Some 3.6 billion people are expected to play video games globally by 2025, up from 2.9 billion in 2020, according to a report from industry tracker Newzoo. The industry boomed during the first two years of the pandemic, but researchers say 2022 proved a course correction as revenue shrank. Analysts at Morgan Stanley believe the industry could rebound this year, as more big-budget games land alongside new consoles.

 

Yet, some workers feel they aren’t seeing their share of the industry’s growth.

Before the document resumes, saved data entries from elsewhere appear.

(* ===== verification/RaftCoreTranslate.v ===== *)
(** * What [translate] does with a Figure 2 result

    The specification of [Core::translate] that the invariants of the core rest
    on: how timers, pending reads, log persistence and application follow from
    the state and the effects of the Figure 2 step. *)

From S2P Require Import Prelude OrdMap Bytes StoreTypes RaftTypes Codec RaftMessages Figure2.
From S2P Require Import Figure2Votes Figure2Log Figure2Steps Figure2Effects RaftCore RaftCoreFrames.
Import election.
#[local] Open Scope Z_scope.

(** ** Change of role *)

(** Timers after a change from role [previous] to [role]. *)
Record role_timers (previous role : RaftRole) (resets : bool) (t t' : Timers) : Prop := {
  rt_lead : role = role_leader → is_Some (tm_election_timer t) → is_Some (tm_heartbeat_timer t');
  rt_keep : previous ≠ role_leader → role ≠ role_leader → t' = t;
  rt_step_down : previous = role_leader → role ≠ role_leader → resets = false →
    is_Some (tm_election_timer t') }.

(** Reads after a change of role: leaving leadership drops them. *)
Definition role_reads (previous role : RaftRole) (d d' : Reads) : Prop :=
  rd_used_read_requests d' = rd_used_read_requests d ∧
  rd_next_read_context d' = rd_next_read_context d ∧
  if bool_decide (previous = role_leader) && negb (bool_decide (role = role_leader))
  then rd_pending_reads d' = ∅ ∧ rd_pending_read_requests d' = ∅
  else d' = d.

Lemma translate_role_spec previous resets t c :
  let role := st_role (co_state c) in
  previous ≠ role →
  mwp (translate_role previous resets t) c
    (λ t' c', role_frame c c' ∧ adds translation_effect t t' ∧
       role_timers previous role resets (co_timers c) (co_timers c') ∧
       role_reads previous role (co_reads c) (co_reads c'))
    (λ _ _, True).
Proof.
  cbv zeta. intros Hne. unfold translate_role. do 2 mstep. set (t1 := emit t _).
  assert (adds translation_effect t t1) as H1 by (by apply adds_emit; [apply adds_refl|]).
  destruct (bool_decide (st_role (co_state c) = role_leader)) eqn:Hlead.
  - apply bool_decide_eq_true in Hlead.
    assert (∀ d, role_reads previous (st_role (co_state c)) d d) as Hreads.
    { intros d. split; [done|]. split; [done|]. rewrite Hlead. by rewrite andb_comm. }
    mstep.
    + mstep. apply mwp_modify. mstep. eapply mwp_mono; [apply next_heartbeat_spec| |done].
      intros e c' [-> ->]. mstep. refine (conj _ (conj _ (conj _ _))); [done| | |apply Hreads].
      * by do 2 (apply adds_emit; [|done]).
      * split; [simpl; by eauto|congruence|congruence].
    + rewrite andb_comm. simpl. mstep. refine (conj _ (conj _ (conj _ _))); [done|done| |apply Hreads].
      split; [|congruence..]. intros _ [timer Ht]. congruence.
  - apply bool_decide_eq_false in Hlead.
    destruct (bool_decide (previous = role_leader)) eqn:Hprev; simpl.
    2: { mstep. refine (conj _ (conj _ (conj _ _))); [done|done| |].
         - apply bool_decide_eq_false in Hprev. by split.
         - split; [done|]. split; [done|]. by rewrite Hprev. }
    mstep.
    apply (mwp_mono _ _ (λ t2 c2, role_frame c c2 ∧ adds translation_effect t t2 ∧
      co_reads c2 = co_reads c) _ (λ _ _, True)); [|clear H1|done].
    { mstep; [|by mstep]. mstep. apply mwp_modify. mstep. split; [done|]. split; [by apply adds_emit|done]. }
    intros t2 c2 (Hf2 & H2 & Hr2). mstep.
    apply (mwp_mono _ _ (λ t3 c3, role_frame c c3 ∧ adds translation_effect t t3 ∧
      co_reads c3 = co_reads c ∧ (resets = false → is_Some (tm_election_timer (co_timers c3)))) _
      (λ _ _, True)); [|clear H2|done].
    { mstep; [by mstep|]. mstep. eapply mwp_mono; [apply next_deadline_spec| |done].
      intros e c3 (delay & random & -> & _ & -> & _). mstep.
      refine (conj _ (conj _ (conj _ _))); [|by apply adds_emit|done|by eexists].
      by eapply role_frame_trans; [exact Hf2|]. }
    intros t3 c3 (Hf3 & H3 & Hr3 & Ht3). mstep.
    eapply mwp_mono; [apply reject_pending_reads_spec| |done].
    intros t4 c4 (n & -> & ->). mstep. apply mwp_modify. mstep.
    refine (conj _ (conj _ (conj _ _))).
    + by eapply role_frame_trans; [exact Hf3|].
    + eapply adds_trans; [exact H3|]. eexists. split; [done|]. by apply Forall_fmap, Forall_true.
    + apply bool_decide_eq_true in Hprev. split; [done|done|]. by intros _ _ ?; apply Ht3.
    + split; [simpl; by rewrite Hr3|]. split; [simpl; by rewrite Hr3|].
      rewrite Hprev, bool_decide_false by done. done.
Qed.
Lemma entry_applied_refines request_id index c :
  ok (reaction c (LogEntryApplied request_id index)) (entry_applied request_id index) c.
Proof.
  unfold entry_applied, reaction. do 2 mstep. apply throw_refines. intros ->%negb_false_iff.
  mstep. apply mwp_modify. mstep. apply mwp_modify. set (c1 := on_log_work _ _).
  assert (refines_state [mv_applied index] c c1) as H1.
  { apply (tracked_frame _ _ _ _ (set_state (applied_state index (co_state c)) c)); [done..|].
    by apply refines_move. }
  apply (finish_completion_refines [mv_applied index] c).
  apply (tracked_adds _ _ _ (λ e, vote_of e = None) (with_effects []) _ c1); try done.
  by destruct (awaits_client _ _);
    [exists [CompleteClientCommand index]; repeat constructor|apply adds_refl].
Qed.

Lemma entry_apply_failed_refines request_id index c : ok [] (entry_apply_failed request_id index) c.
Proof.
  unfold entry_apply_failed. do 2 mstep. apply throw_refines. intros _. mstep.
  apply mwp_deref; [intros p _|intros _; apply refines_none].
  mstep. apply mwp_modify. mstep. by apply refines_quiet; repeat constructor.
Qed.

Lemma retry_application_refines c : ok [] retry_application c.
Proof.
  unfold retry_application. do 2 mstep. mstep; [|apply refines_none].
  destruct p as [request []]; [|apply refines_none]. apply throw_refines. intros _.
  mstep. apply mwp_modify. mstep. by apply refines_quiet; repeat constructor.
Qed.

Lemma log_persisted_refines completion c : ok [] (log_persisted completion) c.
Proof.
  unfold log_persisted. do 2 mstep. mstep; [|apply refines_none]. apply throw_refines. intros _.
  mstep. apply mwp_modify. mstep.
  assert (refines [] c (with_effects (lp_deferred_effects p))
    (on_log_work (set_pending_log None) c)) as H1.
  { exists []. split; [done|]. intros e v _ [Hin|Hin].
    - left. unfold log_deferred. by rewrite Heqo.
    - unfold log_deferred in Hin. simpl in Hin. set_solver. }
  eapply mwp_mono; [by apply replace_compacted_appends_tracked| |].
  2: { intros x c' H. by apply refines_all. }
  intros r c' H2. eapply mwp_mono; [by apply schedule_application_tracked|done|].
  intros x c2 H. by apply refines_all.
Qed.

The widening labor conflict has particular resonance in California, home to more gaming industry companies — over 600 of them — than any other state, according to the Entertainment Software Assn. trade group. A State of the Game Industry survey released in January found that a majority of game developers — 53% — are in favor of unionization. About one-fifth say they or their colleagues have actively discussed unionizing, according to the survey published by the Game Developers Conference and Game Developer, a trade publication.

“People are sort of waking up to the idea that they are, in fact, entitled to predictable work schedules, healthcare, fair compensation and equitable treatment,” says Joost van Dreunen, a games industry analyst and the author of “One Up: Creativity, Competition, and the Global Business of Video Games.” “That, historically, is something that hasn’t really pervaded the industry very much.”

But organizing efforts have had mixed results at video game studios both large and small.